Hormis certains clichés de mégapoles ultramodernes et d’étendues désertiques, les pays du Golfe restent relativement peu connus en Europe. Ils regorgent pourtant de richesses naturelles et culturelles. Moath Almulhem, joueur de oud saoudien installé depuis quelques années à Paris, nous a accordé un entretien pour nous faire découvrir quelques aspects de l’art de vivre de la péninsule arabique.
• Le majlis est un élément crucial des maisons du Golfe, pourriez-vous nous décrire sa configuration et ses fonctions ?
Culturellement, le majlis est en effet très important dans les pays du Golfe. Il est lié à une tradition très ancienne, qui date de l’époque pré-islamique. Les gens avaient l’habitude de se rassembler en un lieu où ils se détendaient, où ils discutaient de leur vie et des affaires publiques. Le majlis en est le résultat historique.
Aujourd’hui encore, les hommes s’y rassemblent pour échanger, surtout le soir. C’est notamment le lieu où l’on discute des événements politiques et des changements qui ont lieu dans la société. Mais on s’y retrouvent aussi tout simplement pour passer du temps ensemble ou pour se divertir : on y joue aux cartes, les jeunes jouent à la console, etc.
Il y a toujours quelqu’un dont le rôle est de servir les invités. C’est d’habitude le plus jeune des fils de l’hôte, en général un adolescent. Lui n’a pas le droit de s’assoir, il doit rester debout et surveiller les tasses de thé ou de café des invités, pour les remplir dès qu’elles sont vides.

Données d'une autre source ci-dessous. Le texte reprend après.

(* ===== verification/ServicesSafe.v ===== *)
(** * Services and authentication keep the invariant
    (src/src/services.cpp, src/src/client/auth.cpp)

    Under the laws of [HostServicesOk]: a service gives the smart socket a new
    socket that is connected to nothing and leaves the others alone; the answer to
    a token changes a transport only. *)

From Stdlib Require Import ZArith Lia List Ascii String.
From stdpp Require Import base numbers list strings gmap.
From S2P Require Import Prelude.
From S2P Require Import Libc.
From S2P Require Import Strings.
From S2P Require Import AdbIo.
From S2P Require Import IOVector.
From S2P Require Import Packet.
From S2P Require Import Connection.
From S2P Require Import Transport.
From S2P Require Import SocketSpec.
From S2P Require Listeners.
From S2P Require Import World.
From S2P Require Import Sockets.
From S2P Require Import SocketsInv.
From S2P Require Import SocketsFlow.
From S2P Require Import SocketsSafe.
From S2P Require Import HostRequest.
From S2P Require Import SmartSocket.
From S2P Require Import Auth.
From S2P Require Import HandlePacket.
From S2P Require Import SocketsPair.
From S2P Require Import Services.
From S2P Require Import HostSafe.

(** ** A service: the device tracker *)

(** [create_device_tracker] promises what [host_service_to_socket] has to. *)
Lemma create_device_tracker_ok long w :
  inv w → wp (create_device_tracker long) (λ p w', services_frame w w' ∧ service_socket w w' p) w.
Proof.
  intros Hinv. pose proof (inv_fresh ∅ w Hinv) as Hf. unfold create_device_tracker, new_sock. wp_auto.
  set (q := next_ptr w) in *. set (s := asocket_new _ _ _ _). split; [split|].
  { intros p sp Hp. cbn. rewrite lookup_insert_ne; [done|]. by intros <-; rewrite Hf in Hp. }
  { by apply grow_eq. }
  split; [done|]. split; [|exists s; split_and!; try done; [cbn; apply lookup_insert_eq|by right]].
  assert (Hok : sock_ok s) by (by repeat split). assert (Hl : is_local s = false) by done.
  assert (Hk : kind_of s = Some KTracker) by done. assert (Hpe : peer s = None) by done.
  assert (Htr : transport s = None) by done. clearbody s.
  destruct Hinv. constructor; cbn; try done.
  - intros p sp. rewrite lookup_insert_Some. intros [[<- <-]|[_ Hp]]; [lia|]. specialize (iv_ptr p sp Hp). lia.
  - intros p sp. rewrite lookup_insert_Some. intros [[<- <-]|[_ Hp]]; [done|eauto].
  - intros p sp. rewrite lookup_insert_Some. intros [[<- <-]|[_ Hp]] Hn; [by rewrite elem_of_singleton in Hn|]. by apply (iv_settled p sp Hp).
  - intros p sp r. rewrite lookup_insert_Some. intros [[<- <-]|[Hne Hp]] _ Hr; [congruence|].
    destruct (iv_peer p sp r Hp) as (_ & Hpr & sr & Hsr & ? & ?); [done..|].
    assert (r ≠ q) by congruence. split; [by rewrite elem_of_singleton|]. split; [done|]. exists sr. by rewrite lookup_insert_ne.
  - intros p. rewrite iv_list. setoid_rewrite lookup_insert_Some. naive_solver congruence.
  - intros p. rewrite iv_closing. setoid_rewrite lookup_insert_Some. naive_solver congruence.
  - intros p sp. rewrite lookup_insert_Some. intros [[<- <-]|[_ Hp]] Hlp; [congruence|eauto].
  - intros p sp r sr. rewrite !lookup_insert_Some. intros [[<- <-]|[_ Hp]] [[<- <-]|[_ Hr]]; try congruence. eauto.
  - intros p sp. rewrite lookup_insert_Some. intros [[<- <-]|[_ Hp]] Hlp; [congruence|eauto].
  - intros p sp r sr. rewrite !lookup_insert_Some. intros [[<- <-]|[_ Hp]] [[<- <-]|[_ Hr]]; try congruence. eauto.
  - intros p sp t. rewrite lookup_insert_Some. intros [[<- <-]|[_ Hp]]; [congruence|eauto].
  - destruct iv_trackers as [Hnd Hin]. split.
    + constructor; [|done]. rewrite Hin. intros (sq & Hq & _). congruence.
    + intros p. rewrite elem_of_cons, Hin. setoid_rewrite lookup_insert_Some. naive_solver congruence.
  - intros p sp. rewrite lookup_insert_Some. intros [[<- <-]|[_ Hp]] Hlp; [congruence|eauto].
Qed.

Section services.
Context `{Hok : HostServicesOk}.

Lemma wp_service_socket_for what w :
  inv w → wp (service_socket_for what)
    (λ o w', services_frame w w' ∧ match o with None => inv w' | Some p => service_socket w w' p end) w.
Proof.
  intros Hinv. pose proof (inv_fresh ∅ w Hinv) as Hf. unfold service_socket_for. apply wp_bind.
  eapply wp_mono; [by apply create_service_thread_ok|]. intros n w1 (-> & Hn & Hfd). apply wp_bind.
  apply wp_create_local_socket; [done..|]. intros w2 Hi2 Hs2 Ht2 _ _. apply wp_ret.
  split; [split|].
  - intros p sp Hp. rewrite Hs2, lookup_insert_ne; [done|]. intros <-. congruence.
  - by apply grow_eq.
  - split; [done|]. set (p := next_ptr w) in *. assert (Hp : sockets w2 !! p = Some (local_new (local_socket_next_id w) n)) by (by rewrite Hs2, lookup_insert_eq).
    split; [|eexists; split; [exact Hp|]; split_and!; try done; by left].
    apply (inv_grow ∅ _ w2 Hi2); [set_solver|]. intros r sr x Hr _ Hx. rewrite elem_of_singleton. intros ->.
    destruct (inv_peer_sym w2 r sr p Hi2 Hr Hx) as (_ & sx & Hsx & Hpe & _). rewrite Hp in Hsx. by injection Hsx as <-.
Qed.

Lemma wp_host_service_to_socket service serial id w :
  inv w → wp (host_service_to_socket service serial id)
    (λ o w', services_frame w w' ∧ match o with None => inv w' | Some p => service_socket w w' p end) w.
Proof.
  intros Hinv. unfold host_service_to_socket.
  assert (Hnone : wp (mret None) (λ o w', services_frame w w' ∧ match o with None => inv w' | Some p => service_socket w w' p end) w).
  { apply wp_ret. split; [|done]. split; [done|apply grow_refl]. }
  repeat case_bool_decide; try (apply wp_bind; eapply wp_mono; [by apply create_device_tracker_ok|]; intros p w' [? ?]; by apply wp_ret).
  destruct (starts_with service $"wait-for-"); [destruct (wait_for _ _ _); [by apply wp_service_socket_for|done]|].
  destruct (starts_with service $"connect:"); [by apply wp_service_socket_for|done].
Qed.

Lemma wp_service_to_fd name t w :
  inv w → wp (service_to_fd name t) (λ n w', inv w' ∧ shape_kept w w' ∧ (0 ≤ n → n ∉ poll_fds w')) w.
Proof.
  intros Hinv. unfold service_to_fd. destruct (is_socket_spec name).
  2:{ apply wp_ret. split; [done|]. split; [apply shape_refl|lia]. }
  apply wp_bind. eapply wp_mono; [by apply open_network_ok|]. intros net w1 [-> [Hfd _]]. apply wp_bind.
  destruct (socket_spec_connect_Ret (H := net) name) as (r & Hr & Hres). eapply wp_lift; [exact Hr|]. apply wp_ret.
  split; [done|]. split; [apply shape_refl|]. intros Hn. destruct Hres as [Hres|[c ->]]; [lia|]. apply Hfd.
Qed.

Lemma wp_NextKey t w Q :
  inv w → is_Some (transports w !! t) →
  (∀ k w', inv w' → is_Some (transports w' !! t) → Q k w') → wp (NextKey t) Q w.
Proof.
  intros Hinv [a Ha] HQ. unfold NextKey. apply wp_bind. eapply wp_get_transport; [done|]. apply wp_bind.
  apply (wp_mono _ (λ ks w', w' = w ∧ ks ≠ [])).
  - destruct (keys_ a); [|by apply wp_ret]. unfold adb_auth_get_private_keys. apply wp_bind.
    eapply wp_mono; [apply g_keys_ok|]. intros ks w' ->. apply wp_ret. split; [done|]. by destruct ks.
  - intros ks w' [-> Hks]. destruct ks as [|k ks]; [done|]. apply wp_bind, wp_upd_transport; [done|by eexists|done|].
    intros w1 Hi1 Ht1 _ _. apply wp_ret. by apply HQ.
Qed.

Lemma wp_send_auth_publickey t w :
  inv w → is_Some (transports w !! t) → wp (send_auth_publickey t) (λ _ w', inv w') w.
Proof.
  intros Hinv Ht. unfold send_auth_publickey. apply wp_bind. eapply wp_mono; [apply adb_auth_get_userkey_ok|].
  intros key w' ->. case_bool_decide; [by apply wp_ret|]. destruct (_ <=? _); [by apply wp_ret|].
  eapply wp_mono; [by apply wp_send_packet|]. by intros _ w' [? _].
Qed.

(** A token of the right size is answered. *)
Lemma wp_send_auth_response token t w :
  inv w → is_Some (transports w !! t) → zlen token = TOKEN_SIZE → wp (send_auth_response token t) (λ _ w', inv w') w.
Proof.
  intros Hinv Ht Hsize. unfold send_auth_response. apply wp_bind, wp_NextKey; [done..|]. intros k w1 Hi1 Ht1.
  destruct k as [k|].
  - unfold adb_auth_sign. rewrite Hsize. change (negb (TOKEN_SIZE =? TOKEN_SIZE)) with false. wp_auto.
    case_bool_decide; [by apply wp_ret|]. eapply wp_mono; [by apply wp_send_packet|]. by intros _ w' [? _].
  - apply wp_bind, wp_upd_transport; [done..|]. intros w2 Hi2 Ht2 _ _. apply wp_bind, wp_upd_transport; [done..|].
    intros w3 Hi3 Ht3 _ _. by apply wp_send_auth_publickey.
Qed.
End services.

Dans la culture du Golfe, les femmes et les hommes vivent plutôt séparés. Les femmes ont donc leur propre majlis. Mais le terme se réfère plus particulièrement au lieu de réunion des hommes.
Du point de vue de la configuration, le majlis est d’ordinaire de forme carrée ou rectangulaire, en général huit mètres sur cinq. On positionne au centre de l’espace se trouve une table, où l’on dispose le café et le thé, de la nourriture parfois. Avant, on les posait directement au sol, on s’asseyait par terre aussi, tout autour, Aujourd’hui, on utilise plutôt des canapés, qui occupent tout le long des murs. Ou du mobilier bas, des assises d’une trentaine de centimètres de haut, une sorte d’intermédiaire entre le sol et les canapés.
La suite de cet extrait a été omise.